Our research has found that exercise interventions could improve the scores of UPDRS-III (SMD = − 0.6; 95% CI − 1.05, − 0.15), BBS (SMD = 0.51; 95% CI 0.30, 0.73), TUG (SMD = − 0.44; 95% CI − 0.60, − 0.28), and PDQ-39 (SMD = − 0.54; 95% CI − 0.96, − 0.12) in PD patients, which is consistent with common knowledge and previous research conclusions [15, 76, 77] that exercise is an effective non-pharmacological treatment for PD patients. From the results of subgroup analysis, compared with exercise interventions with low or uncertain ACSM compliance, exercise interventions with high ACSM compliance had a better improvement effect on UPDRS-III (SMD − 0.74 vs. − 0.17), TUG (SMD − 0.62 vs. − 0.17), and PDQ-39 (SMD − 0.58 vs. − 0.31) in PD patients, but the improvement effect on BBS (SMD: 0.51 vs. 0.52) was not obvious. From the difference in effect size (SMD) comparison, exercise with high ACSM compliance had the most significant improvement effect on UPDRS-III (0.57), followed by TUG (0.45), and PDQ-39 (0.27), respectively.

One key point of this study is the interpretation of ACSM compliance. Exercise interventions recommended by ACSM include aerobic exercise, resistance exercise, and flexibility exercise, each with detailed descriptions of the recommended exercise dose. However, descriptions of exercise dose in randomized controlled trials for PD patients are not comprehensive or can only be attributed to one type of exercise intervention. For example, 11 studies only reported the exercise dose of aerobic exercise, four studies only reported the exercise dose of resistance exercise, and only five studies reported exercise dose that met the full classification recommended by ACSM. Additionally, some studies failed to report or inadequately reported the exercise intervention dose, such as only describing the dose as “individualized.” This means that even if the exercise intervention dose is highly compliant with ACSM recommendations, it may be incorrectly classified as a low or uncertain compliance group. Similar to pharmacological treatments, detailed descriptions of the exercise prescription in intervention are essential for pinpointing the reasonable range of the exercise dose. Although we need to differentiate treatment for individuals during the specific implementation process, we should also adjust within the range of reasonable exercise prescriptions.
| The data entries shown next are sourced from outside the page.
Lemma rounded_end_value s rounded :
  is_u64 (sg_end s) -> rounded_end s = Some rounded ->
  aligned rounded /\ rounded <= u64_max /\ sg_end s <= rounded < sg_end s + kPage.
Proof.
  intros Hu. unfold rounded_end. change (kPage - 1) with (Z.ones 12).
  unfold is_u64 in Hu. rewrite Z.land_ones by lia. change (2 ^ 12) with kPage.
  pose proof (Z.mod_pos_bound (sg_end s) kPage ltac:(done)).
  pose proof (Z.div_mod (sg_end s) kPage ltac:(done)). unfold kPage in *.
  destruct (Z.eqb_spec (sg_end s mod 4096) 0); cbn [negb].
  - intros [= <-]. unfold u64_max. split_and!; [done|lia..].
  - unfold checked_add. change (Z.ones 12) with 4095.
    destruct (Z.ltb_spec (u64_max - 4095) (sg_end s)); [done|]. intros [= <-].
    assert (is_u64 (sg_end s + 4095)) as Hr by (unfold is_u64, u64_max in *; lia).
    pose proof (page_down_aligned _ Hr). rewrite page_down_value by done. unfold kPage.
    pose proof (Z.mod_pos_bound (sg_end s + 4095) 4096 ltac:(done)).
    pose proof (Z.div_mod (sg_end s + 4095) 4096 ltac:(done)).
    unfold u64_max in *. split_and!; [|lia..]. unfold aligned, kPage. by rewrite Z.mul_comm, Z.mod_mul.
Qed.

(** Rounding fails only in the last page of the address space. *)
Lemma rounded_end_none s :
  is_u64 (sg_end s) -> rounded_end s = None -> u64_max - (kPage - 1) < sg_end s.
Proof.
  intros Hu. unfold rounded_end. destruct (negb _); [|done]. unfold checked_add.
  by destruct (Z.ltb_spec (u64_max - (kPage - 1)) (sg_end s)).
Qed.

Lemma page_loop_exact fuel p rounded prot pages q :
  aligned p -> aligned rounded -> rounded - p <= kPage * Z.of_nat fuel -> map_ok Z.ltb pages ->
  let pages' := page_loop fuel p rounded prot pages in
  map_ok Z.ltb pages' /\
  map_find Z.ltb q pages' =
    if (p <=? q) && (q <? rounded) && (q mod kPage =? 0)
    then Some (Z.lor (default 0 (map_find Z.ltb q pages)) prot)
    else map_find Z.ltb q pages.
Proof.
  cbn zeta. revert p pages. induction fuel as [|fuel IH]; intros p pages Hp Hr Hf Hok; cbn [page_loop].
  { split; [done|]. destruct (Z.leb_spec p q); cbn [andb]; [|done].
    by destruct (Z.ltb_spec q rounded); [lia|]. }
  destruct (Z.ltb_spec p rounded) as [Hlt|].
  2: { split; [done|]. destruct (Z.leb_spec p q); cbn [andb]; [|done].
       by destruct (Z.ltb_spec q rounded); [lia|]. }
  assert (map_ok Z.ltb (add_prot p prot pages)) as Hok' by (apply map_ok_set; done || apply _).
  assert (forall k, map_find Z.ltb k (add_prot p prot pages) =
    if decide (k = p) then Some (Z.lor (default 0 (map_find Z.ltb p pages)) prot)
    else map_find Z.ltb k pages) as Hfind.
  { intros k. unfold add_prot. destruct (decide (k = p)) as [->|].
    - by rewrite map_find_set_eq by (done || apply _).
    - by rewrite map_find_set_ne by (done || apply _). }
  assert (p < q < p + kPage -> q mod kPage <> 0) as Hgap.
  { intros Hpq Hq. apply aligned_multiple in Hp. apply aligned_multiple in Hq. unfold kPage in *. lia. }
  destruct (Z.leb_spec (rounded - p) kPage).
  - split; [done|]. rewrite Hfind. destruct (decide (q = p)) as [->|].
    + destruct (Z.leb_spec p p); [|lia]. destruct (Z.ltb_spec p rounded); [|lia].
      unfold aligned in Hp. by rewrite Hp.
    + destruct (Z.leb_spec p q); cbn [andb]; [|done]. destruct (Z.ltb_spec q rounded); cbn [andb]; [|done].
      by destruct (Z.eqb_spec (q mod kPage) 0); [destruct Hgap; [lia|]|].
  - destruct (IH (p + kPage) (add_prot p prot pages)) as [Hok2 Hfind2]; [|done|lia|done|].
    { unfold aligned. rewrite Z.add_mod, Z_mod_same_full, Z.add_0_r, Z.mod_mod by done. exact Hp. }
    split; [done|]. rewrite Hfind2, Hfind. destruct (decide (q = p)) as [->|].
    + destruct (Z.leb_spec (p + kPage) p); [unfold kPage in *; lia|]. cbn [andb].
      destruct (Z.leb_spec p p); [|lia]. destruct (Z.ltb_spec p rounded); [|lia].
      unfold aligned in Hp. by rewrite Hp.
    + destruct (Z.leb_spec (p + kPage) q), (Z.leb_spec p q); cbn [andb];
        try (unfold kPage in *; lia); try done.
      destruct (Z.ltb_spec q rounded); cbn [andb]; [|done].
      by destruct (Z.eqb_spec (q mod kPage) 0); [destruct Hgap; [lia|]|].
Qed.

(** The page table: every page that a segment is on, with the union of the permissions. *)
Lemma collect_pages_exact segs pages pages' :
  Forall (fun s => is_u64 (sg_start s) /\ is_u64 (sg_end s)) segs -> map_ok Z.ltb pages ->
  (forall p, is_Some (map_find Z.ltb p pages) -> page_key p) ->
  collect_pages prots strict segs pages = Some pages' ->
  map_ok Z.ltb pages' /\
  (forall p, is_Some (map_find Z.ltb p pages') -> page_key p) /\
  forall p, aligned p -> map_find Z.ltb p pages' =
    foldl (fun acc s => if decide (on_page s p) then Some (Z.lor (default 0 acc) (segment_prot prots strict s))
                        else acc) (map_find Z.ltb p pages) segs.
Proof.
  revert pages. induction segs as [|s segs IH]; intros pages Hu Hok Hkeys; cbn [collect_pages].
  { intros [= <-]. done. }
  apply List.Forall_cons_iff in Hu as [[Hs He] Hu].
  destruct (Z.leb_spec (sg_end s) (sg_start s)).
  - intros Hc. destruct (IH _ Hu Hok Hkeys Hc) as (H1 & H2 & H3). split_and!; [done|done|].
    intros p Hp. rewrite H3 by done. cbn [foldl]. destruct (decide (on_page s p)) as [[? _]|]; [lia|done].
  - destruct (rounded_end s) as [rounded|] eqn:Hround; [|done]. cbn zeta.
    destruct (rounded_end_value s rounded He Hround) as (Hra & Hrm & Hrb).
    pose proof (page_down_aligned (sg_start s) Hs) as Hpa.
    pose proof (page_down_value (sg_start s) Hs) as Hpv.
    set (p0 := page_down (sg_start s)) in *. set (prot := segment_prot prots strict s) in *.
    assert (rounded - p0 <= kPage * Z.of_nat (page_count p0 rounded)) as Hfuel.
    { unfold page_count. pose proof (Z.div_mod (rounded - p0) kPage ltac:(done)).
      pose proof (Z.mod_pos_bound (rounded - p0) kPage ltac:(done)). unfold kPage in *. lia. }
    pose proof (Z.div_mod (sg_start s) kPage ltac:(done)) as Hdm.
    pose proof (Z.mod_pos_bound (sg_start s) kPage ltac:(done)) as Hmb.
    assert (forall p, aligned p -> on_page s p <-> p0 <= p < rounded) as Hon.
    { intros p Hp. apply aligned_multiple in Hp, Hra. unfold on_page, kPage in *. lia. }
    destruct (page_loop_exact (page_count p0 rounded) p0 rounded prot pages p0) as [Hok' _]; [done..|].
    assert (forall p, map_find Z.ltb p (page_loop (page_count p0 rounded) p0 rounded prot pages) =
      if (p0 <=? p) && (p <? rounded) && (p mod kPage =? 0)
      then Some (Z.lor (default 0 (map_find Z.ltb p pages)) prot) else map_find Z.ltb p pages) as Hloop
      by (intros p; by apply page_loop_exact).
    intros Hc. eapply IH in Hc as (H1 & H2 & H3); [|done|done|].
    + split_and!; [done|done|]. intros p Hp. rewrite H3, Hloop by done. cbn [foldl].
      specialize (Hon p Hp). unfold aligned in Hp. rewrite Hp, Z.eqb_refl, andb_true_r.
      destruct (decide (on_page s p)) as [Hin|Hout].
      * apply Hon in Hin as [Hlo Hhi]. by rewrite (proj2 (Z.leb_le p0 p) Hlo), (proj2 (Z.ltb_lt p rounded) Hhi).
      * destruct (Z.leb_spec p0 p); cbn [andb]; [|done]. destruct (Z.ltb_spec p rounded); [|done].
        destruct Hout. apply Hon. lia.
    + intros p. rewrite Hloop. destruct (Z.leb_spec p0 p); cbn [andb]; [|apply Hkeys].
      destruct (Z.ltb_spec p rounded); cbn [andb]; [|apply Hkeys].
      destruct (Z.eqb_spec (p mod kPage) 0) as [Hp|]; [|apply Hkeys]. intros _. split; [done|].
      apply aligned_multiple in Hp. apply aligned_multiple in Hra. unfold is_u64 in Hs. unfold kPage in *.
      lia.
Qed.

(** An interval maps an address with permissions. *)
Definition maps (intervals : list IV) (x perms : Z) : Prop :=
  exists iv, iv ∈ intervals /\ iv_base iv <= x < iv_end iv /\ iv_prot iv = perms.

Definition page_interval (iv : IV) : Prop :=
  aligned (iv_base iv) /\ aligned (iv_end iv) /\ iv_base iv < iv_end iv <= u64_max.

Lemma maps_cons iv l x perms :
  maps (iv :: l) x perms <-> (iv_base iv <= x < iv_end iv /\ iv_prot iv = perms) \/ maps l x perms.
Proof.
  split.
  - intros (q & [->|Hq]%elem_of_cons & Hs); [by left|right; by exists q].
  - intros [Hs|(q & Hq & Hs)]; [by exists iv; split; [left|]|by exists q; split; [right|]].
Qed.

Lemma aligned_next p : aligned p -> aligned (p + kPage).
Proof. unfold aligned. intros Hp. by rewrite Z.add_mod, Z_mod_same_full, Z.add_0_r, Z.mod_mod. Qed.

Definition pages_map (pages : omap Z Z) (x perms : Z) : Prop :=
  exists p raw, (p, raw) ∈ pages /\ p <= x < p + kPage /\ perms = mapped_perms raw.

Lemma pages_map_cons p raw pages x perms :
  pages_map ((p, raw) :: pages) x perms <->
  (p <= x < p + kPage /\ perms = mapped_perms raw) \/ pages_map pages x perms.
Proof.
  unfold pages_map. setoid_rewrite elem_of_cons. split.
  - intros (p' & raw' & [[= -> ->]|Hin] & Hx); [by left|right; by exists p', raw'].
  - intros [Hx|(p' & raw' & Hin & Hx)]; [by exists p, raw; split; [left|]|exists p', raw'; by split; [right|]].
Qed.

Lemma pages_map_nil x perms : ~ pages_map [] x perms.
Proof. by intros (p & raw & Hin%not_elem_of_nil & _). Qed.

Lemma merge_pages_exact pages merged :
  map_ok Z.ltb pages -> (forall p raw, (p, raw) ∈ pages -> page_key p) ->
  StronglySorted (fun later earlier => iv_end earlier <= iv_base later) merged ->
  Forall page_interval merged ->
  (forall back p raw, head merged = Some back -> (p, raw) ∈ pages -> iv_end back <= p) ->
  exists out, merge_pages prots pages merged = Some out /\
    StronglySorted (fun later earlier => iv_end earlier <= iv_base later) out /\
    Forall page_interval out /\
    forall x perms, maps out x perms <-> maps merged x perms \/ pages_map pages x perms.
Proof.
  revert merged. induction pages as [|[base raw] rest IH]; intros merged Hok Hkeys Hs Hi Hb; cbn [merge_pages].
  { exists merged. split_and!; [done..|]. intros x perms. split; [by left|].
    by intros [?|?%pages_map_nil]. }
  apply map_ok_cons in Hok as [Hok Hlt]. fold (mapped_perms raw).
  destruct (Hkeys base raw (list_elem_of_here _ _)) as (Hba & Hb0 & Hbm).
  assert (forall p raw', (p, raw') ∈ rest -> base + kPage <= p) as Hnext.
  { intros p raw' Hin. destruct (Hkeys p raw' (list_elem_of_further _ _ _ Hin)) as (Hpa & _ & _).
    apply Hlt, Z.ltb_lt in Hin. apply aligned_multiple in Hba, Hpa. unfold kPage in *. lia. }
  assert (forall p raw', (p, raw') ∈ rest -> page_key p) as Hkeys'
    by (intros p raw' Hin; apply (Hkeys p raw'); by right).
  assert (checked_add base kPage = Some (base + kPage)) as Hadd.
  { unfold checked_add. by destruct (Z.ltb_spec (u64_max - kPage) base); [lia|]. }
  set (iv := {| iv_base := base; iv_end := base + kPage; iv_prot := mapped_perms raw |}).
  assert (page_interval iv) as Hiv
    by (split_and!; [done|by apply aligned_next|cbn; unfold kPage; lia|done]).
  assert (exists out, merge_pages prots rest (iv :: merged) = Some out /\
    StronglySorted (fun later earlier => iv_end earlier <= iv_base later) out /\
    Forall page_interval out /\
    forall x perms, maps out x perms <-> maps merged x perms \/ pages_map ((base, raw) :: rest) x perms) as Hfresh.
  { destruct (IH (iv :: merged)) as (out & Hm & H1 & H2 & H3); [done|done| |by constructor| |].
    - constructor; [done|]. destruct merged as [|back front]; [constructor|].
      pose proof (Hb back base raw eq_refl (list_elem_of_here _ _)) as Hle.
      apply StronglySorted_inv in Hs as [_ Hf]. apply List.Forall_cons; [done|].
      apply List.Forall_cons_iff in Hi as [(_ & _ & Hlt') _].
      eapply Forall_impl; [exact Hf|]. cbn. lia.
    - intros back p raw' [= <-] Hin. cbn. by eapply Hnext.
    - exists out. split_and!; [done..|]. intros x perms. rewrite H3, maps_cons, pages_map_cons. cbn.
      naive_solver. }
  destruct merged as [|back front]; [by rewrite Hadd|].
  destruct (Z.eqb_spec base (iv_end back)) as [Hadj|]; cbn [andb]; [|by rewrite Hadd].
  destruct (Z.eqb_spec (mapped_perms raw) (iv_prot back)) as [Hprot|]; [|by rewrite Hadd].
  clear Hfresh. apply List.Forall_cons_iff in Hi as [(Hab & Hae & Hbe) Hi].
  apply StronglySorted_inv in Hs as [Hs Hf].
  assert ((iv_end back + kPage) mod 2 ^ 64 = base + kPage) as ->
    by (rewrite <- Hadj; apply Z.mod_small; unfold kPage, u64_max in *; lia).
  set (grown := {| iv_base := iv_base back; iv_end := base + kPage; iv_prot := iv_prot back |}).
  destruct (IH (grown :: front)) as (out & Hm & H1 & H2 & H3); [done|done| | | |].
  - constructor; [done|]. exact Hf.
  - apply List.Forall_cons; [|done].
    split_and!; [done|by apply aligned_next|cbn; unfold kPage; lia|done].
  - intros b p raw' [= <-] Hin. cbn. by eapply Hnext.
  - exists out. split_and!; [done..|]. intros x perms. rewrite H3, !maps_cons, pages_map_cons. cbn.
    rewrite Hadj, Hprot in *. split.
    + intros [[[Hx <-]|?]|?]; [|tauto|tauto].
      destruct (Z.lt_ge_cases x (iv_end back)); [left; left; split; [lia|done]|right; left; split; [lia|done]].
    + intros [[[Hx <-]|?]|[[Hx ->]|?]]; [left; left; split; [unfold kPage; lia|done]|tauto| |tauto].
      left. left. split; [lia|done].
Qed.

Lemma collect_pages_none segs pages :
  Forall (fun s => is_u64 (sg_start s) /\ is_u64 (sg_end s)) segs ->
  collect_pages prots strict segs pages = None ->
  exists s, s ∈ segs /\ sg_start s < sg_end s /\ u64_max - (kPage - 1) < sg_end s.
Proof.
  revert pages. induction segs as [|s segs IH]; intros pages Hu; cbn [collect_pages]; [done|].
  apply List.Forall_cons_iff in Hu as [[Hs He] Hu].
  destruct (Z.leb_spec (sg_end s) (sg_start s)).
  - intros Hc. destruct (IH _ Hu Hc) as (t & Ht & Hend). exists t. split; [by right|done].
  - destruct (rounded_end s) as [rounded|] eqn:Hround.
    + cbn zeta. intros Hc. destruct (IH _ Hu Hc) as (t & Ht & Hend). exists t. split; [by right|done].
    + intros _. exists s. split; [by left|]. split; [done|]. by apply rounded_end_none.
Qed.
This study also has certain limitations that may lead to bias in the results. The 21 highly ACSM-compliant exercise interventions included various types of exercise, such as virtual reality training, balance training, resistance training, flexibility training, water-based exercise, mind–body exercise, etc., which may have relatively high heterogeneity among studies. Secondly, the interventions provided varied in frequency, intensity, time, and so on, so it is difficult to compare and recommend general standards for the best exercise intervention. Previous meta-analysis and randomized controlled trials lacked comparative studies of exercise intensity and frequency, which made it difficult to determine and design the best exercise program for PD patients in terms of type, dose, and duration. Furthermore, there is a risk of potential bias in every study. Any unclear or high risk of bias factors in each study will increase the final estimate of the intervention effect. The overall bias of the results in this review may be more related to blinding of the interveners and participants, followed by blinding of allocation and output of results. Lastly, although the extraction of data from the figures and tables was minimized to reduce errors, it is inevitable (Table 4).

Table 4 Assessment of ACSM compliance

Conclusion

This review supports the recommendation that exercise is an effective measure for improving clinical symptoms in PD patients, and our results confirm this conclusion once again. In the process of analyzing the best exercise dose for PD patients, we found that compared with exercise interventions with low or uncertain ACSM compliance, exercise interventions with high ACSM compliance had a more significant improvement effect on motor function, mobility, and QOL, but not on balance. Additionally, some studies did not provide detailed exercise intervention plans, so this needs to be further validated in the future research.